Extracted records
******************************

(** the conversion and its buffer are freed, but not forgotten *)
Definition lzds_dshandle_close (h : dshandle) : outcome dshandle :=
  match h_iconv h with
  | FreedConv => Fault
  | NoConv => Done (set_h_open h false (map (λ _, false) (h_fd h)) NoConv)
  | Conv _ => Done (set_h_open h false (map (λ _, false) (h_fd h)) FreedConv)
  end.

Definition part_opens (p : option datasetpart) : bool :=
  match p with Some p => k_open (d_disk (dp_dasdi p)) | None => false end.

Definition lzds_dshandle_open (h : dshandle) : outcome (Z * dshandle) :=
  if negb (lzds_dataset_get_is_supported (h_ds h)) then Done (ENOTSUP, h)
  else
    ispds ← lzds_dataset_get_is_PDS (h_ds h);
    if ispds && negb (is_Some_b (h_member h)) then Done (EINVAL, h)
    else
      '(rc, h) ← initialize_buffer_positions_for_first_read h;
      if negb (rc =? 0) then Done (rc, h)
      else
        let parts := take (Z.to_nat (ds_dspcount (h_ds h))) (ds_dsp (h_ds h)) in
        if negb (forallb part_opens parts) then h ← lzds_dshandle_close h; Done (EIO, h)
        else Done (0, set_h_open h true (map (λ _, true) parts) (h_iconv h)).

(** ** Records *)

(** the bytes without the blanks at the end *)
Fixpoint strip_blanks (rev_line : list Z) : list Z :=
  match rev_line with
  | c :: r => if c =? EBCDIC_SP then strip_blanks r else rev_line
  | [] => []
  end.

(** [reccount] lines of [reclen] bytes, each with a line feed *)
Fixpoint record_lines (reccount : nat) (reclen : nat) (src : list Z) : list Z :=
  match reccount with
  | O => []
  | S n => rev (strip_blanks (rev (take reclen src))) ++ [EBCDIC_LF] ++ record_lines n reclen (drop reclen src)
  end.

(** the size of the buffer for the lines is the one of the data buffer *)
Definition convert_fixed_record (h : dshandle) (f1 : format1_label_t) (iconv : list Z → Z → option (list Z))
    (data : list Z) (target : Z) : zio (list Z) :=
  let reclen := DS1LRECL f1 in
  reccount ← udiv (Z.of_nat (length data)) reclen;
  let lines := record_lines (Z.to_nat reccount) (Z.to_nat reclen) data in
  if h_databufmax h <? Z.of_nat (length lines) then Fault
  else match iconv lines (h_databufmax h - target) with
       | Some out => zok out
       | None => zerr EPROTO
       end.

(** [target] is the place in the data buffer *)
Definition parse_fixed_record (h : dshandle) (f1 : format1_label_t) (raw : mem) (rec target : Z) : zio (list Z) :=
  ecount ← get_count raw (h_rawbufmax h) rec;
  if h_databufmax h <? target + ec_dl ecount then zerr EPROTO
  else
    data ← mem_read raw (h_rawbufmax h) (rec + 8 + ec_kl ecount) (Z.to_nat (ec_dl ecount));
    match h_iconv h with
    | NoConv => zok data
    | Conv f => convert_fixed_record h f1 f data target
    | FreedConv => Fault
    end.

******************************

### ABOUT THIS EXERCISE
Set down all of the data above, word for word.

### EXPECTED ANSWER
(** the conversion and its buffer are freed, but not forgotten *)
Definition lzds_dshandle_close (h : dshandle) : outcome dshandle :=
  match h_iconv h with
  | FreedConv => Fault
  | NoConv => Done (set_h_open h false (map (λ _, false) (h_fd h)) NoConv)
  | Conv _ => Done (set_h_open h false (map (λ _, false) (h_fd h)) FreedConv)
  end.

Definition part_opens (p : option datasetpart) : bool :=
  match p with Some p => k_open (d_disk (dp_dasdi p)) | None => false end.

Definition lzds_dshandle_open (h : dshandle) : outcome (Z * dshandle) :=
  if negb (lzds_dataset_get_is_supported (h_ds h)) then Done (ENOTSUP, h)
  else
    ispds ← lzds_dataset_get_is_PDS (h_ds h);
    if ispds && negb (is_Some_b (h_member h)) then Done (EINVAL, h)
    else
      '(rc, h) ← initialize_buffer_positions_for_first_read h;
      if negb (rc =? 0) then Done (rc, h)
      else
        let parts := take (Z.to_nat (ds_dspcount (h_ds h))) (ds_dsp (h_ds h)) in
        if negb (forallb part_opens parts) then h ← lzds_dshandle_close h; Done (EIO, h)
        else Done (0, set_h_open h true (map (λ _, true) parts) (h_iconv h)).

(** ** Records *)

(** the bytes without the blanks at the end *)
Fixpoint strip_blanks (rev_line : list Z) : list Z :=
  match rev_line with
  | c :: r => if c =? EBCDIC_SP then strip_blanks r else rev_line
  | [] => []
  end.

(** [reccount] lines of [reclen] bytes, each with a line feed *)
Fixpoint record_lines (reccount : nat) (reclen : nat) (src : list Z) : list Z :=
  match reccount with
  | O => []
  | S n => rev (strip_blanks (rev (take reclen src))) ++ [EBCDIC_LF] ++ record_lines n reclen (drop reclen src)
  end.

(** the size of the buffer for the lines is the one of the data buffer *)
Definition convert_fixed_record (h : dshandle) (f1 : format1_label_t) (iconv : list Z → Z → option (list Z))
    (data : list Z) (target : Z) : zio (list Z) :=
  let reclen := DS1LRECL f1 in
  reccount ← udiv (Z.of_nat (length data)) reclen;
  let lines := record_lines (Z.to_nat reccount) (Z.to_nat reclen) data in
  if h_databufmax h <? Z.of_nat (length lines) then Fault
  else match iconv lines (h_databufmax h - target) with
       | Some out => zok out
       | None => zerr EPROTO
       end.

(** [target] is the place in the data buffer *)
Definition parse_fixed_record (h : dshandle) (f1 : format1_label_t) (raw : mem) (rec target : Z) : zio (list Z) :=
  ecount ← get_count raw (h_rawbufmax h) rec;
  if h_databufmax h <? target + ec_dl ecount then zerr EPROTO
  else
    data ← mem_read raw (h_rawbufmax h) (rec + 8 + ec_kl ecount) (Z.to_nat (ec_dl ecount));
    match h_iconv h with
    | NoConv => zok data
    | Conv f => convert_fixed_record h f1 f data target
    | FreedConv => Fault
    end.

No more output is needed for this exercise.